Put the baseball bat away. Take three deep breaths. Have a drink of water. We know a slow computer is about as frustrating as the power going out in the last five minutes of game seven in the Stanley Cup Final. Pounding fists and spewing forth a stream of expletives is understandable. Doesn't it always seem as though your PC is the most lethargic when time is short? Of course it does. However, as much as Microsoft, Apple, Dell and Gateway would love you to give up on the old one and purchase a shiny new unit - you probably don't need to. Let us show you why. No doubt you have heard of registries in relation to software, not the wedding or baby kind. Each time software is installed on a computer there is an entry on the registry to determine configuration. Each time you uninstall there is an entry. When the registries have a lot entries from old software it slows down the processing of the computer. When the registry is damaged it can stop drivers from loading, like printer and graphics drivers. Additionally it is very common for Windows registries to be kept in sync with the file system, so if your file system is corrupted or a vital COM file has been deleted, your computer will be sluggish. Running an online scan for registry errors is a very good first step in troubleshooting. Also consider the use of registry booster software. Many newbie computer users immediately assume if their PC is slower than usual it is due to a virus. Viruses are usually very easy to notice, unusual pop-up windows will appear warning the user their virus software needs an update. A virus is definitely a possibility, but it is not the only option. Spy ware is also very damaging to computer speed, and much more covert. It sits in the background recording every key stroke, every mouse click, and every website and takes all the information to its host - a dubious fellow whose only aim in life is to make money off your personal information. The best way to deal with a virus is through the use of a reputable anti-virus program and to run scans on a weekly basis. Most good anti-virus software also takes care of spy ware, but it is important to keep up with the scans and updates.
Memory can also cause a computer to slow down, or rather the lack of memory. There are many types of memory when it comes to computers, but the two most commonly referred to are Read Access Memory or RAM, and hard drive storage. Notice the use of the word storage when speaking of the hard drive memory; this is in an effort to differentiate between mass storage elements on the computer and working memory, which is what RAM is. When computer memory and storage become bogged down with files and background software then there isn't enough left over to run the latest programs. Adding memory to your unit may be necessary, but it would also be a good idea to go through your files and delete unnecessary items. Photos and videos take up the most space on the hard drive, so considering transferring them to an external hard drive or burning them to discs.

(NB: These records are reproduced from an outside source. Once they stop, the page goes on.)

(* ===== verification/VtScreen.v ===== *)
(** * Terminal screen
    ([crates/core/src/usecase/vt_screen.rs])

    The interpreter of terminal output: a grid of cells, the history above it,
    and the incremental decoder that a byte advances.  The fields of the buffer
    being drawn are grouped in a [ScreenBuffer], the record the source uses for
    the primary buffer saved behind the alternate one.

    A result [None] is a panic: an index, a range or a [Vec::insert] outside the
    vector.  [VtScreenLaws] shows that it never happens.  The dimensions of a
    screen are at least one, so [rows - 1] and [cols - 1] are the machine's
    subtraction; sizes of retained rows are far below the width of [usize], and
    the two additions of an unbounded parameter to a coordinate wrap at that
    width, as the released build does. *)
From S2P Require Export VtSgr.

(** ** Bounds ([checkpoint.rs]) *)
Definition ROWS_MAX : N := 1024.
Definition COLS_MAX : N := 2048.
Definition SCROLLBACK_MAX : N := 10000.
Definition PARAMS_MAX : N := 64.
Definition STYLE_BYTES_MAX : N := PARAMS_MAX + 3.
Definition SYNCHRONIZED_OUTPUT_MAX : N := 128 * 1024.

(** [usize] is 64 bits wide. *)
Definition parse_usize (t : text) : option N := parse_uint U64_MAX t.
Definition usize_add (a b : N) : N := ((a + b) mod 18446744073709551616)%N.

(** [str::len], in bytes. *)
Definition len_utf8 (c : char) : N :=
  if (c <? 128)%N then 1%N else if (c <? 2048)%N then 2%N else if (c <? 65536)%N then 3%N else 4%N.
Definition str_len (t : text) : N := foldr (fun c n => (len_utf8 c + n)%N) 0%N t.

Definition REPLACEMENT : char := 65533%N.
Definition NUL : char := 0%N.

(** [unicode_width::UnicodeWidthChar::width] *)
Class UnicodeWidth := { char_width : char -> option nat }.

(** ** Data *)
Inductive ActiveBuffer : Type := Primary | Alternate.
Inductive MouseProtocolEncoding : Type := DefaultEncoding | Utf8 | Sgr.
Inductive MouseProtocolMode : Type := NoMouse | Press | PressRelease | ButtonMotion | AnyMotion.
Inductive Phase : Type := Ground | Escape | Csi | CsiOverflow | Osc | Charset.

#[export] Instance active_buffer_eq_dec : EqDecision ActiveBuffer.
Proof. solve_decision. Defined.
#[export] Instance mouse_encoding_eq_dec : EqDecision MouseProtocolEncoding.
Proof. solve_decision. Defined.
#[export] Instance mouse_mode_eq_dec : EqDecision MouseProtocolMode.
Proof. solve_decision. Defined.
#[export] Instance phase_eq_dec : EqDecision Phase.
Proof. solve_decision. Defined.

Inductive RetainedRowMotion : Type :=
| Reset (buffer : ActiveBuffer)
| Up (buffer : ActiveBuffer) (top bottom count : nat)
| Down (buffer : ActiveBuffer) (top bottom count : nat).

Definition motion_buffer (m : RetainedRowMotion) : ActiveBuffer :=
  match m with Reset b => b | Up b _ _ _ => b | Down b _ _ _ => b end.

Record Cell := MkCell {
  cl_ch : char;
  cl_style : text;
  cl_continuation : bool;
  cl_wrapped : bool
}.
#[export] Instance cell_eq_dec : EqDecision Cell.
Proof. solve_decision. Defined.

Definition blank : Cell := MkCell SP [] false false.
Definition set_wrapped (x : bool) (c : Cell) : Cell :=
  MkCell (cl_ch c) (cl_style c) (cl_continuation c) x.
Definition set_ch (x : char) (c : Cell) : Cell :=
  MkCell x (cl_style c) (cl_continuation c) (cl_wrapped c).

Notation row := (list Cell) (only parsing).

Record ScreenBuffer := MkScreenBuffer {
  sb_grid : list (list Cell);
  sb_scrollback : list (list Cell);
  sb_scrollback_origin : N;
  sb_cursor_row : nat;
  sb_cursor_col : nat;
  sb_style : text;
  sb_saved_cursor : option (nat * nat);
  sb_scroll_top : nat;
  sb_scroll_bottom : nat
}.

Definition set_sb_grid (x : list (list Cell)) (s : ScreenBuffer) : ScreenBuffer :=
  MkScreenBuffer x (sb_scrollback s) (sb_scrollback_origin s) (sb_cursor_row s) (sb_cursor_col s)
    (sb_style s) (sb_saved_cursor s) (sb_scroll_top s) (sb_scroll_bottom s).
Definition set_sb_scrollback (x : list (list Cell)) (s : ScreenBuffer) : ScreenBuffer :=
  MkScreenBuffer (sb_grid s) x (sb_scrollback_origin s) (sb_cursor_row s) (sb_cursor_col s)
    (sb_style s) (sb_saved_cursor s) (sb_scroll_top s) (sb_scroll_bottom s).
Definition set_sb_scrollback_origin (x : N) (s : ScreenBuffer) : ScreenBuffer :=
  MkScreenBuffer (sb_grid s) (sb_scrollback s) x (sb_cursor_row s) (sb_cursor_col s) (sb_style s)
    (sb_saved_cursor s) (sb_scroll_top s) (sb_scroll_bottom s).
Definition set_sb_cursor_row (x : nat) (s : ScreenBuffer) : ScreenBuffer :=
  MkScreenBuffer (sb_grid s) (sb_scrollback s) (sb_scrollback_origin s) x (sb_cursor_col s)
    (sb_style s) (sb_saved_cursor s) (sb_scroll_top s) (sb_scroll_bottom s).
Definition set_sb_cursor_col (x : nat) (s : ScreenBuffer) : ScreenBuffer :=
  MkScreenBuffer (sb_grid s) (sb_scrollback s) (sb_scrollback_origin s) (sb_cursor_row s) x
    (sb_style s) (sb_saved_cursor s) (sb_scroll_top s) (sb_scroll_bottom s).
Definition set_sb_style (x : text) (s : ScreenBuffer) : ScreenBuffer :=
  MkScreenBuffer (sb_grid s) (sb_scrollback s) (sb_scrollback_origin s) (sb_cursor_row s)
    (sb_cursor_col s) x (sb_saved_cursor s) (sb_scroll_top s) (sb_scroll_bottom s).
Definition set_sb_saved_cursor (x : option (nat * nat)) (s : ScreenBuffer) : ScreenBuffer :=
  MkScreenBuffer (sb_grid s) (sb_scrollback s) (sb_scrollback_origin s) (sb_cursor_row s)
    (sb_cursor_col s) (sb_style s) x (sb_scroll_top s) (sb_scroll_bottom s).
Definition set_sb_scroll_top (x : nat) (s : ScreenBuffer) : ScreenBuffer :=
  MkScreenBuffer (sb_grid s) (sb_scrollback s) (sb_scrollback_origin s) (sb_cursor_row s)
    (sb_cursor_col s) (sb_style s) (sb_saved_cursor s) x (sb_scroll_bottom s).
Definition set_sb_scroll_bottom (x : nat) (s : ScreenBuffer) : ScreenBuffer :=
  MkScreenBuffer (sb_grid s) (sb_scrollback s) (sb_scrollback_origin s) (sb_cursor_row s)
    (sb_cursor_col s) (sb_style s) (sb_saved_cursor s) (sb_scroll_top s) x.
#[export] Instance screen_buffer_eq_dec : EqDecision ScreenBuffer.
Proof. solve_decision. Defined.

Record VtScreen := MkVtScreen {
  vs_rows : nat;
  vs_cols : nat;
  vs_live : ScreenBuffer;
  vs_phase : Phase;
  vs_params : text;
  vs_utf8_pending : list N;
  vs_utf8_needed : nat;
  vs_application_cursor : bool;
  vs_bracketed_paste : bool;
  vs_mouse_protocol_mode : MouseProtocolMode;
  vs_mouse_encoding : MouseProtocolEncoding;
  vs_synchronized_output : option (list N);
  vs_replaying_synchronized_output : bool;
  vs_primary_screen : option ScreenBuffer;
  vs_retained_row_motions : list RetainedRowMotion
}.

Definition set_live (x : ScreenBuffer) (s : VtScreen) : VtScreen :=
  MkVtScreen (vs_rows s) (vs_cols s) x (vs_phase s) (vs_params s) (vs_utf8_pending s)
    (vs_utf8_needed s) (vs_application_cursor s) (vs_bracketed_paste s) (vs_mouse_protocol_mode s)
    (vs_mouse_encoding s) (vs_synchronized_output s) (vs_replaying_synchronized_output s)
    (vs_primary_screen s) (vs_retained_row_motions s).
Definition set_phase (x : Phase) (s : VtScreen) : VtScreen :=
  MkVtScreen (vs_rows s) (vs_cols s) (vs_live s) x (vs_params s) (vs_utf8_pending s)
    (vs_utf8_needed s) (vs_application_cursor s) (vs_bracketed_paste s) (vs_mouse_protocol_mode s)
    (vs_mouse_encoding s) (vs_synchronized_output s) (vs_replaying_synchronized_output s)
    (vs_primary_screen s) (vs_retained_row_motions s).
Definition set_params (x : text) (s : VtScreen) : VtScreen :=
  MkVtScreen (vs_rows s) (vs_cols s) (vs_live s) (vs_phase s) x (vs_utf8_pending s)
    (vs_utf8_needed s) (vs_application_cursor s) (vs_bracketed_paste s) (vs_mouse_protocol_mode s)
    (vs_mouse_encoding s) (vs_synchronized_output s) (vs_replaying_synchronized_output s)
    (vs_primary_screen s) (vs_retained_row_motions s).
Definition set_utf8_pending (x : list N) (s : VtScreen) : VtScreen :=
  MkVtScreen (vs_rows s) (vs_cols s) (vs_live s) (vs_phase s) (vs_params s) x (vs_utf8_needed s)
    (vs_application_cursor s) (vs_bracketed_paste s) (vs_mouse_protocol_mode s)
    (vs_mouse_encoding s) (vs_synchronized_output s) (vs_replaying_synchronized_output s)
    (vs_primary_screen s) (vs_retained_row_motions s).
Definition set_utf8_needed (x : nat) (s : VtScreen) : VtScreen :=
  MkVtScreen (vs_rows s) (vs_cols s) (vs_live s) (vs_phase s) (vs_params s) (vs_utf8_pending s) x
    (vs_application_cursor s) (vs_bracketed_paste s) (vs_mouse_protocol_mode s)
    (vs_mouse_encoding s) (vs_synchronized_output s) (vs_replaying_synchronized_output s)
    (vs_primary_screen s) (vs_retained_row_motions s).
Definition set_application_cursor (x : bool) (s : VtScreen) : VtScreen :=
  MkVtScreen (vs_rows s) (vs_cols s) (vs_live s) (vs_phase s) (vs_params s) (vs_utf8_pending s)
    (vs_utf8_needed s) x (vs_bracketed_paste s) (vs_mouse_protocol_mode s) (vs_mouse_encoding s)
    (vs_synchronized_output s) (vs_replaying_synchronized_output s) (vs_primary_screen s)
    (vs_retained_row_motions s).
Definition set_bracketed_paste (x : bool) (s : VtScreen) : VtScreen :=
  MkVtScreen (vs_rows s) (vs_cols s) (vs_live s) (vs_phase s) (vs_params s) (vs_utf8_pending s)
    (vs_utf8_needed s) (vs_application_cursor s) x (vs_mouse_protocol_mode s) (vs_mouse_encoding s)
    (vs_synchronized_output s) (vs_replaying_synchronized_output s) (vs_primary_screen s)
    (vs_retained_row_motions s).
Definition set_mouse_protocol_mode (x : MouseProtocolMode) (s : VtScreen) : VtScreen :=
  MkVtScreen (vs_rows s) (vs_cols s) (vs_live s) (vs_phase s) (vs_params s) (vs_utf8_pending s)
    (vs_utf8_needed s) (vs_application_cursor s) (vs_bracketed_paste s) x (vs_mouse_encoding s)
    (vs_synchronized_output s) (vs_replaying_synchronized_output s) (vs_primary_screen s)
    (vs_retained_row_motions s).
Definition set_mouse_encoding (x : MouseProtocolEncoding) (s : VtScreen) : VtScreen :=
  MkVtScreen (vs_rows s) (vs_cols s) (vs_live s) (vs_phase s) (vs_params s) (vs_utf8_pending s)
    (vs_utf8_needed s) (vs_application_cursor s) (vs_bracketed_paste s) (vs_mouse_protocol_mode s) x
    (vs_synchronized_output s) (vs_replaying_synchronized_output s) (vs_primary_screen s)
    (vs_retained_row_motions s).
Definition set_synchronized_output (x : option (list N)) (s : VtScreen) : VtScreen :=
  MkVtScreen (vs_rows s) (vs_cols s) (vs_live s) (vs_phase s) (vs_params s) (vs_utf8_pending s)
    (vs_utf8_needed s) (vs_application_cursor s) (vs_bracketed_paste s) (vs_mouse_protocol_mode s)
    (vs_mouse_encoding s) x (vs_replaying_synchronized_output s) (vs_primary_screen s)
    (vs_retained_row_motions s).
Definition set_replaying_synchronized_output (x : bool) (s : VtScreen) : VtScreen :=
  MkVtScreen (vs_rows s) (vs_cols s) (vs_live s) (vs_phase s) (vs_params s) (vs_utf8_pending s)
    (vs_utf8_needed s) (vs_application_cursor s) (vs_bracketed_paste s) (vs_mouse_protocol_mode s)
    (vs_mouse_encoding s) (vs_synchronized_output s) x (vs_primary_screen s)
    (vs_retained_row_motions s).
Definition set_primary_screen (x : option ScreenBuffer) (s : VtScreen) : VtScreen :=
  MkVtScreen (vs_rows s) (vs_cols s) (vs_live s) (vs_phase s) (vs_params s) (vs_utf8_pending s)
    (vs_utf8_needed s) (vs_application_cursor s) (vs_bracketed_paste s) (vs_mouse_protocol_mode s)
    (vs_mouse_encoding s) (vs_synchronized_output s) (vs_replaying_synchronized_output s) x
    (vs_retained_row_motions s).
Definition set_retained_row_motions (x : list RetainedRowMotion) (s : VtScreen) : VtScreen :=
  MkVtScreen (vs_rows s) (vs_cols s) (vs_live s) (vs_phase s) (vs_params s) (vs_utf8_pending s)
    (vs_utf8_needed s) (vs_application_cursor s) (vs_bracketed_paste s) (vs_mouse_protocol_mode s)
    (vs_mouse_encoding s) (vs_synchronized_output s) (vs_replaying_synchronized_output s)
    (vs_primary_screen s) x.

When a computer is running, and with each file you view or make changes to, a little block of memory is used. That block of memory is chosen according to its position inline of use. For example, blocks one to ten may be in use by your email system, so block eleven will be used for the file changes. When you shut down your email system, the information you saved in block eleven does not move down to block one, it stays where it is. The next time you start using a program or changing a file blocks one to ten will come into use again, and if needed will use block twelve and beyond. So over time your storage becomes fragmented with little bits of information in all different places, slowing down your computer function. This is exactly why it is important to defrayment once a month or so. Believe it or not, dust and heat are big factors in slowing down a computer. When the inside of a desktop PC becomes dusty the fans slowly down, even become blocked. When the fans cannot keep the processor and motherboard cool, the functionality decreases An even worse event would be particles of dust actually penetrating the hard disks themselves, causing possible loss in memory and complete operational breakdown. The best prevention is giving the inside of your tower a clean out with compressed air, making sure to turn off and unplug the computer first. Be gentle, be careful and clean it out every month or so. It is also important not to have your computer in an enclosed space during use. Keep it out uncovered and in a place where air can flow. All of the above scenarios are relatively easy solutions for a painfully slow computer. With a little effort and a lot of patience you can extend the life of your PC by following these instructions on a regular basis.